# powder vs liquid ferts



## paul236313 (Jul 23, 2004)

i like to know if there is any benefits using liquid vs powder or vise versa i can see the powder seams to be alot cheaper then using liquid products like seachem any comments


----------



## cS (Jan 27, 2004)

As far as the plants are concerned, there really isn't any significant difference between adding fertilizers in liquid or dry form. After all, dry fertilizers become liquid fertilizer once added to our tank. Ha ha ha.

To the aquarist however, cost and ease of use are two major issues. Dry chemicals are usually much more inexpensive. Personally, I prefer dry chemicals because I find it MUCH easier to dose using a teaspoon set than to mix it all up in bottles and dose in milliliters. But some folks swear by liquid form (whether they purchased the fertilizers premixed or they make stock solutions from dry chemicals) because they want to know precisely how much of each nutrient is being added.


----------



## ShaneSmith (Feb 15, 2004)

I really like using dry ferts. Its cheaper, easier to dose, and easier to figure out proper dosing. The last one is debatable but there are still two good reasons.


----------



## gpodio (Feb 4, 2004)

I mix my own liquid ferts from powdered forms, I make stock solutions where I know how many ml per gallon are needed for a certain increase in ppm. I find it easy to dose them and makes filling the liquid dosers easy and precise. It also helps when keeping small tanks such as 2.5 gallons where a watered down solution is easier to dose rather than counting drops or very small amounts of powders. But both work and I don't think it makes much difference to plants and such. Traces may possibly have a longer shelf life if kept in powder form, I wouldn't know as I usually only prepare 250ml at any one time.

Giancarlo Podio


----------



## aquaverde (Feb 9, 2004)

Did you use dry measure or a scale to determine the amount of chemical to add to solution?


----------



## gpodio (Feb 4, 2004)

I used dry measure, don't really need to be 100% accurate. I used Chucks calculator to make the initial batches of liquids.

Giancarlo Podio


----------



## Corigan (Mar 15, 2004)

gpodio said:


> I used dry measure, don't really need to be 100% accurate. I used Chucks calculator to make the initial batches of liquids.

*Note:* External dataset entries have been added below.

(* ===== verification/Projections.v ===== *)
(** * Projections of a committed result

    What a result commit writes besides its work: current pointers
    ([TransitionService.publish_pointer], [publish_current] of
    [storage/policy_runtime.py]), the run state ([storage/run_projections.py]),
    the reserved matches of a chaining result
    ([storage/chaining_registration.py]) and the outcome of a report draft
    ([storage/report_projection.py]). The rules that compute the projected
    records of each result kind are the interface [OutcomeRules]. *)
From S2P Require Import Prelude Records CanonicalJson Store Work Processes WorkLife Actions.
From S2P Require Import Budget Runtime Registry Hierarchy Ledger Dispatch Authority Outputs.
From S2P Require Import Validator Services.

(** ** The rules of the result kinds *)

(** [ChainingMatchIdentity] of [ports/chaining.py] *)
Record ChainingMatchIdentity := mkMatchIdentity {
  primitive_match_id : string;
  upstream_result_ref : StoredDataRef;
  downstream_input_ref : StoredDataRef;
  matched_input_id : string;
}.
#[export] Instance ChainingMatchIdentity_eq_dec : EqDecision ChainingMatchIdentity.
Proof. solve_decision. Defined.

(** What [run_policy_projection] publishes once its checks pass: the new policy
    state, the record it replaces and the policy cache. *)
Record PolicyUpdate := mkPolicyUpdate {
  pu_policy : Rec;
  pu_previous_record_id : string;
  pu_cache : option Rec;
}.

(** The read-only rules of [run_projections], [hypothesis_projections],
    [verification_projection], [dynamic_projection], [finding_projection],
    [primitive_projection], [report_state], [report_projection] and
    [chaining_projection], and [_validate_repository_profile]. They read tables
    and return records or raise; what they return is stored by the code below.
    A tick is given exactly when the code calls them with [publish=True].
    [match_candidates] and [draft_decision_ref] read the fields
    [primitive_match_candidates] of a [ChainingResult] and
    [action_decision_ref] of a [ReportDraft]. *)
Class OutcomeRules := {
  _validate_repository_profile :
    Rt -> WorkExecutionState -> Rec -> Rec -> nat -> CommitTargetStatus -> result unit;
  run_policy_update : Rt -> WorkExecutionState -> list Rec -> result (option PolicyUpdate);
  hypothesis_projection :
    Rt -> WorkExecutionState -> list Rec -> option Tick -> result (list Rec);
  verification_projection :
    Rt -> WorkExecutionState -> list Rec -> option Tick -> result (list Rec);
  dynamic_projection :
    Rt -> WorkExecutionState -> list Rec -> CommitTargetStatus -> option Tick ->
    result (list Rec);
  validate_finding_output : Rt -> WorkExecutionState -> list Rec -> result (option Rec);
  finding_index_projection :
    Rt -> Tick -> WorkExecutionState -> Rec -> TransitionCommit -> result Rec;
  validate_primitive_outputs : Rt -> WorkExecutionState -> list Rec -> result (list Rec);
  primitive_index_projection :
    Rt -> Tick -> WorkExecutionState -> list Rec -> result (option Rec);
  validate_chaining_output : Rt -> WorkExecutionState -> list Rec -> result unit;
  validate_report_output : Rt -> WorkExecutionState -> list Rec -> result unit;
  report_process_projection :
    Rt -> Tick -> WorkExecutionState -> list Rec -> TransitionCommit ->
    result (option (Rec * option RecordRef));
  match_candidates : Rec -> option (list ChainingMatchIdentity);
  draft_decision_ref : Rec -> StoredDataRef;
}.

Section projections.
Context `{Codec} `{TrustedEvidence} `{Host} `{StageRules} `{OutcomeRules}.

(** ** Current pointers *)

Definition set_pointer (db : Db) (logical : string) (pointer : string * Z) : Db :=
  set_works db (work_states db) (<[logical := pointer]> (current_records db)).

(** [TransitionService.publish_pointer]; a missing predecessor compares as the
    text [None]. *)
Definition publish_pointer (db : Db) (ref : RecordRef) : result Db :=
  let! record := resolve_db db ref false in
  let m := meta_rev (rec_metadata record) in
  match current_records db !! logical_record_id m with
  | None =>
      raise_if neqb (revision_number m) 1
        with "RECORD_REVISION_MISMATCH: missing current predecessor" ;;
      Ok (set_pointer db (logical_record_id m) (record_id m, 1))
  | Some (id, version) =>
      raise_if neqb id (default "None" (previous_record_id m))
        with "STALE_RESULT: current record predecessor" ;;
      Ok (set_pointer db (logical_record_id m) (record_id m, version + 1))
  end.

(** [stage], [publish] and [publish_pointer] in a row. *)
Definition publish_projection (db : Db) (r : Rec) : result Db :=
  let! (ref, db) := stage_publish db r in
  publish_pointer db ref.

(** [policy_runtime.publish_current] *)
Definition publish_current (db : Db) (m : RevisionMeta) (previous_record_id : option string)
  : result Db :=
  let current := current_records db !! logical_record_id m in
  match previous_record_id with
  | None =>
      raise_if neqb (revision_number m) 1
        with "RECORD_REVISION_MISMATCH: missing cache/state predecessor" ;;
      raise_if is_some current with "STATE_VERSION_CONFLICT: policy pointer" ;;
      Ok (set_pointer db (logical_record_id m) (record_id m, 1))
  | Some previous =>
      raise_if neqb current (Some (previous, revision_number m - 1))
        with "STATE_VERSION_CONFLICT: policy pointer" ;;
      Ok (set_pointer db (logical_record_id m) (record_id m, revision_number m))
  end.

(** ** The run state *)

Definition run_refs (s : AnalysisRunState) : list RecordRef :=
  map scope_ref (s_eval_config_refs s)
  ++ [RRun (s_analysis_input_ref s); RRun (s_execution_budget_profile_ref s)]
  ++ opt_stored (s_budget_binding_ref s)
  ++ match s_workspace_ref s with Some r => [RRun r] | None => [] end
  ++ opt_stored (s_run_policy_state_ref s)
  ++ match s_analysis_result_ref s with Some r => [RRun r] | None => [] end.

(** [AnalysisRunState.model_validate] *)
Definition validate_run (s : AnalysisRunState) : result AnalysisRunState :=
  raise_if negb (eqb (revision_shape (s_meta s)) (Ok tt) && NonNegativeInt (s_elapsed_ms s))
    with "ValidationError" ;;
  do! reference_scopes (run_refs s) (s_meta s) ;;
  do! state_shape s ;;
  Ok s.

(** The run state with the workspace of a committed [CodeWorkspace]. *)
Definition run_with_workspace (s : AnalysisRunState) (meta : RunMeta) (ref : RunStoredDataRef)
  (w : CodeWorkspace) : AnalysisRunState :=
  mkRunState meta (s_purpose s) (s_eval_config_refs s) (s_analysis_input_ref s) (s_program_id s)
    (s_execution_budget_profile_ref s) (s_budget_binding_ref s) (Some (cw_workspace_id w))
    (cw_commit_id w) (Some ref) (s_run_policy_state_ref s) (s_status s)
    (s_analysis_result_ref s) (s_started_at s) (s_finished_at s) (s_elapsed_ms s).

(** The run state with its frozen policy. *)
Definition run_with_policy (s : AnalysisRunState) (meta : RunMeta) (ref : StoredDataRef)
  : AnalysisRunState :=
  mkRunState meta (s_purpose s) (s_eval_config_refs s) (s_analysis_input_ref s) (s_program_id s)
    (s_execution_budget_profile_ref s) (s_budget_binding_ref s) (s_workspace_id s) (s_commit_id s)
    (s_workspace_ref s) (Some ref) (s_status s) (s_analysis_result_ref s) (s_started_at s)
    (s_finished_at s) (s_elapsed_ms s).

Definition as_run_ref (ref : RecordRef) : result RunStoredDataRef :=
  match ref with RRun r => Ok r | _ => Err (ValueError "ValidationError") end.

(** The branch of [TransitionService.finish] for a [CodeWorkspace]. *)
Definition project_workspace (db : Db) (tick : Tick) (w : CodeWorkspace) : result Db :=
  let! state := get_run db (cw_analysis_id w) in
  let! meta := next_meta (s_meta state) (fresh tick 0) (clock tick 0) in
  let! ref := reference (RecWorkspace w) in
  let! ref := as_run_ref ref in
  let! updated := validate_run (run_with_workspace state meta ref w) in
  save_run db updated (Some state).

(** [run_policy_projection] with [publish=True] *)
Definition run_policy_projection (rt : Rt) (tick : Tick) (work : WorkExecutionState)
  (outputs : list Rec) : result Db :=
  let db := rt_db rt in
  let! update := run_policy_update rt work outputs in
  match update with
  | None => Ok db
  | Some u =>
      let! db := publish_current db (meta_rev (rec_metadata (pu_policy u)))
                   (Some (pu_previous_record_id u)) in
      let! db := match pu_cache u with
                 | None => Ok db
                 | Some cache =>
                     let m := meta_rev (rec_metadata cache) in
                     publish_current db m (previous_record_id m)
                 end in
      let! state := get_run db (rm_analysis_id (w_meta work)) in
      let! meta := next_meta (s_meta state) (fresh tick 0) (clock tick 0) in
      let! ref := reference (pu_policy u) in
      let! ref := as_stored ref in
      let! updated := validate_run (run_with_policy state meta ref) in
      save_run db updated (Some state)
  end.

(** ** Matches of a chaining result *)

Definition triple (i : ChainingMatchIdentity) : StoredDataRef * StoredDataRef * string :=
  (upstream_result_ref i, downstream_input_ref i, matched_input_id i).

Definition row_triple (m : MatchRow) : string * (StoredDataRef * StoredDataRef * string) :=
  (mt_analysis_id m, (mt_upstream_result_ref m, mt_downstream_input_ref m, mt_matched_input_id m)).

(** One iteration of the loop of [reserve_for_result], with the identities it
    has seen. The references are stored as their canonical JSON, which is
    injective. *)
Definition reserve_match (analysis_id : string) (code : CodeScope) (source : StoredDataRef)
  (st : list MatchRow * list ChainingMatchIdentity) (i : ChainingMatchIdentity)
  : result (list MatchRow * list ChainingMatchIdentity) :=
  let '(rows, seen) := st in
  let up := upstream_result_ref i in
  let down := downstream_input_ref i in
  do! require_record_ref (RStored up) (Some "primitive") ;;
  do! require_record_ref (RStored down) (Some "primitive") ;;
  raise_if existsb (fun r => neqb (sd_workspace_id r, sd_commit_id r)
                                  (workspace_id code, commit_id code)) [up; down]
    with "CHAINING_RESERVATION_SCOPE_MISMATCH" ;;
  raise_if mem (primitive_match_id i) (map primitive_match_id seen)
           || mem (triple i) (map triple seen)
    with "CHAINING_MATCH_DUPLICATE" ;;
  let row := mkMatchRow analysis_id (primitive_match_id i) up down (matched_input_id i) source in
  match find (fun m => eqb (mt_analysis_id m) analysis_id
                       && eqb (mt_primitive_match_id m) (primitive_match_id i)) rows with
  | Some old =>
      raise_if neqb old row with "CHAINING_MATCH_DUPLICATE" ;;
      Ok (rows, seen ++ [i])
  | None =>
      raise_if mem (row_triple row) (map row_triple rows) with "CHAINING_MATCH_DUPLICATE" ;;
      Ok (rows ++ [row], seen ++ [i])
  end.

(** [reserve_chaining_result_matches] and [reserve_for_result] *)
Definition reserve_chaining_result_matches (db : Db) (outcome : Rec)
  (identities : list ChainingMatchIdentity) : result Db :=
  let mismatch := Err (ValueError "CHAINING_RESERVATION_SOURCE_MISMATCH") in
  let! ref := reference outcome in
  match ref with
  | RStored source_ref =>
      do! require_record_ref ref (Some "chaining_result") ;;
      let! source := resolve_db db ref false in
      match match_candidates source, rec_metadata source with
      | Some expected, MRun m =>
          match rm_code m with
          | Some code =>
              raise_if neqb identities expected with "CHAINING_RESERVATION_SOURCE_MISMATCH" ;;
              let! (rows, _) :=
                fold_result (reserve_match (rm_analysis_id m) code source_ref)
                  (match_reservations db, []) identities in
              Ok (set_matches db rows)
          | None => mismatch
          end
      | _, _ => mismatch
      end
  | _ => mismatch
  end.

(** The loop of [TransitionService.finish] over the chaining results. *)
Definition reserve_matches (db : Db) (outputs : list Rec) : result Db :=
  fold_result (fun db r =>
      match match_candidates r with
      | Some identities => reserve_chaining_result_matches db r identities
      | None => Ok db
      end) db outputs.

(** ** The decision a report draft was created under *)

(** [report_creation_decision] *)
Definition report_creation_decision (rt : Rt) (work : WorkExecutionState) (draft : Rec)
  : result ActionDecision :=
  let exact_ref := draft_decision_ref draft in
  let! exact := resolve_db (rt_db rt) (RStored exact_ref) false in
  match exact with
  | RecDecision exact_decision =>
      match find (fun row => eqb (dr_decision_id row) (d_decision_id exact_decision))
              (action_decisions rt) with
      | None => Err (ValueError "REPORT_CREATE_DECISION_NOT_USED")
      | Some row =>
          let decision := dr_payload row in
          let! action := resolve_db (rt_db rt) (scope_ref (d_action_ref decision)) false in
          match action with
          | RecAction action =>
              raise_if negb (is_RecordMeta (d_meta decision))
                       || negb (is_RecordMeta (q_meta action))
                with "REPORT_CREATE_DECISION_MISMATCH" ;;
              let redaction :=
                filter (fun c => k_check_type c = K_REDACTION) (d_check_results decision) in
              let! exact_reference := reference (RecDecision exact_decision) in
              let! work_ref := reference (RecWork work) in
              let! draft_ref := reference draft in
              raise_if neqb exact_reference (RStored exact_ref)
                       || neqb (d_decision decision) ALLOW
                       || neqb (d_use_status decision) USED
                       || neqb (map k_result redaction) [PASS]
                       || neqb (q_action_type action) CREATE_REPORT_DRAFT
                       || neqb (q_requested_by action) Q_VERIFICATION
                       || neqb (scope_ref <$> q_work_ref action) (Some work_ref)
                       || neqb (q_expected_state_version action) (Some (w_state_version work))
                       || neqb (d_checked_state_version decision) (Some (w_state_version work))
                       || neqb (rm_attempt_id (d_meta decision)) (w_active_attempt_id work)
                       || neqb (rm_attempt_id (q_meta action)) (w_active_attempt_id work)
                       || mem draft_ref (d_outcome_refs decision)
                with "REPORT_CREATE_DECISION_MISMATCH" ;;
              Ok decision
          | _ => Err (ValueError "STALE_RESULT: exact input kind mismatch")
          end
      end
  | _ => Err (ValueError "STALE_RESULT: exact input kind mismatch")
  end.
End projections.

Same exact reasons and method I use. I make up stock solutions from dry powder form. I just use chuck's calculator and know how much of each solution adds how much ppm to each tank. Real easy to use one bottle of KNO3, one of plantex+csm, etc. for all my tanks. I also run a daily dosing schedule where I dose macros on one day and micros on the next. Having stock solutions makes it real easy to maintain this type of dosing schedule.

Matt


----------